Es gibt einen Menschenschlag, der sich selbst auch noch als „liberal“ versteht, und permanent nur mehr rhetorisch überzieht. Der sieht überall „Bevormundung“, eine „Ökodiktatur“, beklagt die „Rundumbetreuung“ eines „Nannistaates“ und den Zwang zum „politisch korrekten Denken“. Der sieht „neuen deutschen Freiheitsekel“ oder eine „Öko-Flagellantenbewegung“. Dieser Pseudoliberalismus kommt nie ohne solche Gaga-Formulierungen aus.
Nun könnte man angesichts solcher Dada-Diagnosen annehmen, dass wir in einer Welt leben, in der die Knäste voller Andersdenkender sind, Menschen, die abweichende Meinungen vertreten, nur mehr mit eingezogenen Kopf herum laufen, überall Blockwarte das Tun der Bürger überwachen, eine Vielzahl an Gesetzen die Handlungen der Menschen einschränken und grimmige Polizisten die Einhaltung dieser Gesetze überwachen. Davon ist in der wirklichen Welt zwar nichts der Fall, aber dieser Menschentypus scheint sich das in seiner Durchgeknalltheit tatsächlich so lange einzureden, bis er tatsächlich glaubt, in der Phantasierealität zu leben, die er sich da aufbaut.

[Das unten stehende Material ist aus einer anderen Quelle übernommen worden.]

(** ** Clients and histories *)

(** The client keeps the cookie a reply sets and sends it from then on. *)
Definition jar_after (jar : option string) (r : Reply) : option string :=
  match set_cookie r with
  | Some c => Some (cookie_value c)
  | None => jar
  end.

(** A client with cookie jar [jar] sends the routes [rs] one after the
    other; the result is its jar and the world afterwards. *)
Fixpoint session (h : Host) (jar : option string) (w : World)
    (rs : list (Route * string)) : option string * World :=
  match rs with
  | [] => (jar, w)
  | (r, t) :: rest =>
      let '(reply, w') :=
        mealsRoutes h {| cookies_userId := jar; route := r; db_now := t |} w in
      session h (jar_after jar reply) w' rest
  end.

Definition empty_world : World := {| meals := []; draws := 0 |}.

(** The worlds the service can be in: it starts with an empty table and
    serves requests, from any clients, one after the other. *)
Inductive reachable (h : Host) : World -> Prop :=
| reachable_start : reachable h empty_world
| reachable_serve : forall w req,
    reachable h w -> reachable h (snd (mealsRoutes h req w)).

(** The rows of a table that do not belong to [userId]. *)
Definition foreign_rows (userId : string) (rows : list Meal) : list Meal :=
  filter (fun m => negb (String.eqb (user_id m) userId)) rows.

(** The days a cookie lives: [maxAge] goes out as the [Max-Age] attribute
    of [Set-Cookie], which counts seconds. *)
Definition days_valid (c : Cookie) : Z := (maxAge c / (60 * 60 * 24))%Z.

(** [randomUUID] returns identifiers of the shape the params schema
    accepts. *)
Definition mints_uuids (h : Host) : Prop :=
  forall n, Zod.uuid (randomUUID_at h n) = true.

(** The world in which no meal is called [mealId]: [w] without the rows of
    that id. *)
Definition without_meal (mealId : string) (w : World) : World :=
  {| meals := filter (fun m => negb (String.eqb (id m) mealId)) (meals w);
     draws := draws w |}.

(** Descending order of the [date_time] text. *)
Definition text_desc (a b : Meal) : Prop :=
  String.leb (date_time b) (date_time a) = true.


(** ** A small history *)

(** Two clients on the host of [UTCHost].  The first has no cookie yet: it
    records a lunch eaten on 7 January 2025, then, with the cookie it was
    given, a breakfast eaten on 1 January 2025.  The second, also without a
    cookie, records a dinner. *)
Module Examples.

Definition jan01 : Z := 1735689600000.   (* 2025-01-01T00:00:00Z *)
Definition jan07 : Z := 1736208000000.   (* 2025-01-07T00:00:00Z *)

Definition lunch : Body :=
  Object [("name", JStr "lunch"); ("dateTime", JNum (inject_Z jan07));
          ("onDiet", JBool true)].

Definition breakfast : Body :=
  Object [("name", JStr "breakfast"); ("description", JStr "toast");
          ("dateTime", JNum (inject_Z jan01)); ("onDiet", JBool false)].

Definition dinner : Body :=
  Object [("name", JStr "dinner"); ("dateTime", JNum (inject_Z jan07));
          ("onDiet", JBool true)].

Es reicht ihm dafür schon die Tatsache, dass es in der Welt Menschen gibt, die eine andere Meinung haben als unsere Pseudoliberalen und diese auch noch äußern – diese Menschen betreiben dann eine „Meinungsdiktatur“. Insbesondere dann, wenn es noch weitere Menschen gibt, die diese Meinung äußern, und die den Pseudoliberalen widersprechen, ist eine regelrechte Tyrannei etabliert. Denn Widerspruch hat der Pseudoliberale nicht so gerne. Ist jemand nicht seiner Meinung, fühlt sich der Pseudoliberale unterdrückt. Deshalb wäre es aus seiner Sicht das Liberalste, würde man widersprechende Meinungen unterdrücken.

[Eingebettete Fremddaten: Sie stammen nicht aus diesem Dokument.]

(** C9, as the code has it.  The code takes a view for a view of the root
    when the directory holding it is named [options.keys.views]: such a view
    leaves the views tree as it was and gets no [baseurl].  The tree of
    [parseViews] has no collection of that name and none without a name; it
    holds only collections keyed by the directory name of some view, listing
    views of directories of that name only, and every view with a collection
    is listed in it.  A run of [assemble] writes for every view, those of
    the root included, its page wrapped in its layout and rendered against
    the context built from its front matter. *)
Theorem root_views_not_recorded
    (w : world) (e : engine) (options : Options.t) (assembly : Assembly.t) :
  (∀ views file,
     Views.dirName file = Some (Options.keys_views options) →
     Views.parseView w options views file = Ok views
     ∧ Views.pageData options w file = matterData (getMatter w file))
  ∧ (∀ tree, Views.parseViews w options = Ok tree →
       Js.has (Options.keys_views options) tree = false
       ∧ Js.has "" tree = false
       ∧ viewsSound options (globby w true (Options.views options)) tree
       ∧ viewsComplete options (globby w true (Options.views options)) tree)
  ∧ (∀ events, Views.assemble w e options assembly = Ok events →
       ∀ file, file ∈ globby w true (Options.views options) →
         ∃ lid source path out,
           Views.layoutId options (Views.pageData options w file) = Ok lid
           ∧ wrapPage (matterContent (getMatter w file))
               (Assembly.layouts assembly !! lid) = Ok source
           ∧ Views.outputPath options (Views.pageData options w file) file = Ok path
           ∧ compile e source
               (buildContext options assembly
                  (list_to_map (Views.pageData options w file)) None) = Ok out
           ∧ WriteFile path out ∈ events).
Proof.
  set (files := globby w true (Options.views options)).
  split; [|split].
  - intros views file Hd. apply collectionName_at_root in Hd.
    unfold Views.parseView, Views.pageData. by rewrite Hd.
  - intros tree H.
    assert (Hwf : viewsWf options ([] ++ files) tree).
    { apply (forEachM_inv _ (viewsWf options) (parseView_wf w options)
               files [] [] tree); [|exact H].
      split.
      - intros c v Hcv. by apply elem_of_nil in Hcv.
      - intros f Hf. by apply elem_of_nil in Hf. }
    destruct Hwf as [Hsound Hcomplete].
    split; [|split; [|by split]].
    + destruct (Js.has (Options.keys_views options) tree) eqn:Hhas; [|reflexivity].
      destruct (has_elem_of _ _ Hhas) as [v Hv].
      destruct (Hsound _ _ Hv) as (Hne & (f & _ & Hf) & _).
      rewrite <- Hf in Hne. by destruct (collectionName_never_key options f Hne).
    + destruct (Js.has "" tree) eqn:Hhas; [|reflexivity].
      destruct (has_elem_of _ _ Hhas) as [v Hv].
      by destruct (Hsound _ _ Hv) as (Hne & _).
  - intros events H.
    set (P := fun (done : list string) (evs : list event) =>
                ∀ file, file ∈ done →
                  ∃ lid source path out,
                    Views.layoutId options (Views.pageData options w file) = Ok lid
                    ∧ wrapPage (matterContent (getMatter w file))
                        (Assembly.layouts assembly !! lid) = Ok source
                    ∧ Views.outputPath options (Views.pageData options w file) file
                      = Ok path
                    ∧ compile e source
                        (buildContext options assembly
                           (list_to_map (Views.pageData options w file)) None)
                      = Ok out
                    ∧ WriteFile path out ∈ evs).
    assert (Hstep : ∀ done evs x evs', P done evs →
              (evs0 ← Views.assembleView w e options assembly x;
               Ok (evs ++ evs0)%list) = Ok evs' →
              P (done ++ [x])%list evs').
    { intros done evs x evs' IH Hx file Hf. okSteps Hx. injection Hx as <-.
      apply elem_of_app in Hf as [Hf|Hf].
      - destruct (IH file Hf) as (lid & source & path & out & ? & ? & ? & ? & ?).
        exists lid, source, path, out. repeat (split; [done|]).
        apply elem_of_app. by left.
      - apply list_elem_of_singleton in Hf as ->.
        destruct (assembleView_renders _ _ _ _ _ _ E)
          as (lid & source & path & out & ? & ? & ? & ? & ?).
        exists lid, source, path, out. repeat (split; [done|]).
        apply elem_of_app. by right. }
    apply (forEachM_inv _ P Hstep files [] [Mkdirp (Options.dest options)] events);
      [|exact H].
    intros file Hf. by apply elem_of_nil in Hf.
Qed.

Über die Diagnose politischer oder gesellschaftlicher Probleme, wie etwa die Klimakatastrophe oder die krass anwachsende Ungleichheit und wie man diese Probleme lösen könnte, muss man mit dem Pseudoliberalen nicht diskutieren.

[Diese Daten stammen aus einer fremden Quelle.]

(* ===== verification/Data.v ===== *)
(** * Data: the values that cross the wire

    The records carry the fields the client reads.  [_id] fields are
    strings (object ids of the backend); [createdAt] is a timestamp.  A
    [Group] also carries [group_ref], the identity of the JavaScript object
    ([JsData.Identified]): two fetches of the same group give two objects
    with the same [group_id] and different [group_ref].

    Outgoing packets are a pair of the event name given to [socket.emit]
    and a [payload]; incoming events are an [in_event], whose name is
    [event_name]. *)

From S2P Require Import Prelude JsData.

(** ** Records *)

(** [{_id, username}]: a participant. *)
Record User := mkUser {
  user_id : string;
  username : string;
}.

(** The [userInfo] entry of local storage: [{_id, username, token}]. *)
Record UserInfo := mkUserInfo {
  ui_id : string;
  ui_username : string;
  ui_token : string;
}.

(** [{_id, sender, content, createdAt}]; the code guards [sender] with
    [?.], so it may be missing. *)
Record Message := mkMessage {
  msg_id : string;
  sender : option User;
  content : string;
  createdAt : nat;
}.

(** [{_id, name, description, members}], with the object's identity. *)
Record Group := mkGroup {
  group_ref : nat;
  group_id : string;
  group_name : string;
  group_description : string;
  members : list User;
}.

#[export] Instance group_identified : Identified Group := group_ref.

(** The [selectedGroup] state of the page: [null] at first, a group once
    one is chosen, [undefined] when [find] finds nothing. *)
Abbreviation selection := (nullable Group) (only parsing).

(** [{type, message}] pushed by the backend. *)
Record Notification := mkNotification {
  n_type : string;
  n_message : string;
}.

(** The argument of [toast(...)]. *)
Record Toast := mkToast {
  title : string;
  description : option string;
  status : string;
  isClosable : bool;
  duration : nat;
  position : option string;
}.

#[export] Instance User_eq_dec : EqDecision User.
Proof. solve_decision. Defined.
#[export] Instance UserInfo_eq_dec : EqDecision UserInfo.
Proof. solve_decision. Defined.
#[export] Instance Message_eq_dec : EqDecision Message.
Proof. solve_decision. Defined.
#[export] Instance Group_eq_dec : EqDecision Group.
Proof. solve_decision. Defined.
#[export] Instance Notification_eq_dec : EqDecision Notification.
Proof. solve_decision. Defined.
#[export] Instance Toast_eq_dec : EqDecision Toast.
Proof. solve_decision. Defined.

(** ** Outgoing packets *)

(** The second argument of [socket.emit].  A group id read with [?.] is an
    [option] ([None] is [undefined]). *)
Inductive payload : Type :=
| PRoomId (groupId : string)
| PNewMessage (data : Message) (groupId : option string)
| PTyping (groupId : string) (username : string)
| PStopTyping (groupId : option string).

#[export] Instance payload_eq_dec : EqDecision payload.
Proof. solve_decision. Defined.

Abbreviation packet := (string * payload)%type (only parsing).

Definition is_join (p : packet) : bool := bool_decide (p.1 = "join room").
Definition is_leave (p : packet) : bool := bool_decide (p.1 = "leave room").
Definition is_room (p : packet) : bool := is_join p || is_leave p.

(** ** Incoming events *)

Inductive in_event : Type :=
| EvMessageReceived (newMessage : Message)
| EvUsersInRoom (users : list User)
| EvUserJoined (user : User)
| EvUserLeft (userId : string)
| EvNotification (notification : Notification)
| EvUserTyping (username : string)
| EvUserStopTyping (username : string).

#[export] Instance in_event_eq_dec : EqDecision in_event.
Proof. solve_decision. Defined.

Definition event_name (e : in_event) : string :=
  match e with
  | EvMessageReceived _ => "message received"
  | EvUsersInRoom _ => "users in room"
  | EvUserJoined _ => "user joined"
  | EvUserLeft _ => "user left"
  | EvNotification _ => "notification"
  | EvUserTyping _ => "user typing"
  | EvUserStopTyping _ => "user stop typing"
  end.

(** The seven event names the chat area listens to, in the order the
    effect installs them. *)
Definition room_events : list string :=
  ["message received"; "users in room"; "user joined"; "user left";
   "notification"; "user typing"; "user stop typing"].

Lemma event_name_room_events e : event_name e ∈ room_events.
Proof. destruct e; unfold room_events; simpl; set_solver. Qed.

Lemma NoDup_room_events : NoDup room_events.
Proof. apply (bool_decide_unpack _). by vm_compute. Qed.

#[export] Hint Resolve event_name_room_events NoDup_room_events : js.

Ist jemand nicht seiner Meinung, fühlt sich der Pseudoliberale unterdrückt. Deshalb wäre es aus seiner Sicht das Liberalste, würde man widersprechende Meinungen unterdrücken.
Erstens kann er diese Probleme leicht ignorieren (er findet sicher irgendeinen Irren, der behauptet, dass es gar keine Klimakatastrophe gäbe, und da dieser Irre mit seiner Meinung eher in der Minderheit ist, handelt es sich schon automatisch um einen mutigen Helden, der sich gegen die Meinungstyrannei stellt); aber auch wenn er die Probleme nicht leugnet, würde der Pseudoliberale nur erwidern, dass man zur Lösung dieser Probleme Gesetze oder sogar Verbote benötigt, und gegen Verbote ist der Pseudoliberale ganz besonders. Jetzt gibt es zwar eine Reihe von Gesetzen, die auch mit Verboten bewehrt sind, die bestimmte Probleme lösen. Etwa ist das „Problem“ des Mordes und des Totschlags verboten und auch das „Problem“ des Massensterbens im Autoverkehr ist durch Ampeln geregelt und sogar durch Gesetze, die etwa das Überfahren der Ampeln bei Rotlicht verbieten. Ja, ausdrücklich ist das Überfahren von Fußgängern verboten. Warum bestimmte Handlungen, die andere Menschen in Mitleidenschaft ziehen, verboten sind, andere aber niemals verboten werden sollen, kann der Pseudoliberale nicht erklären.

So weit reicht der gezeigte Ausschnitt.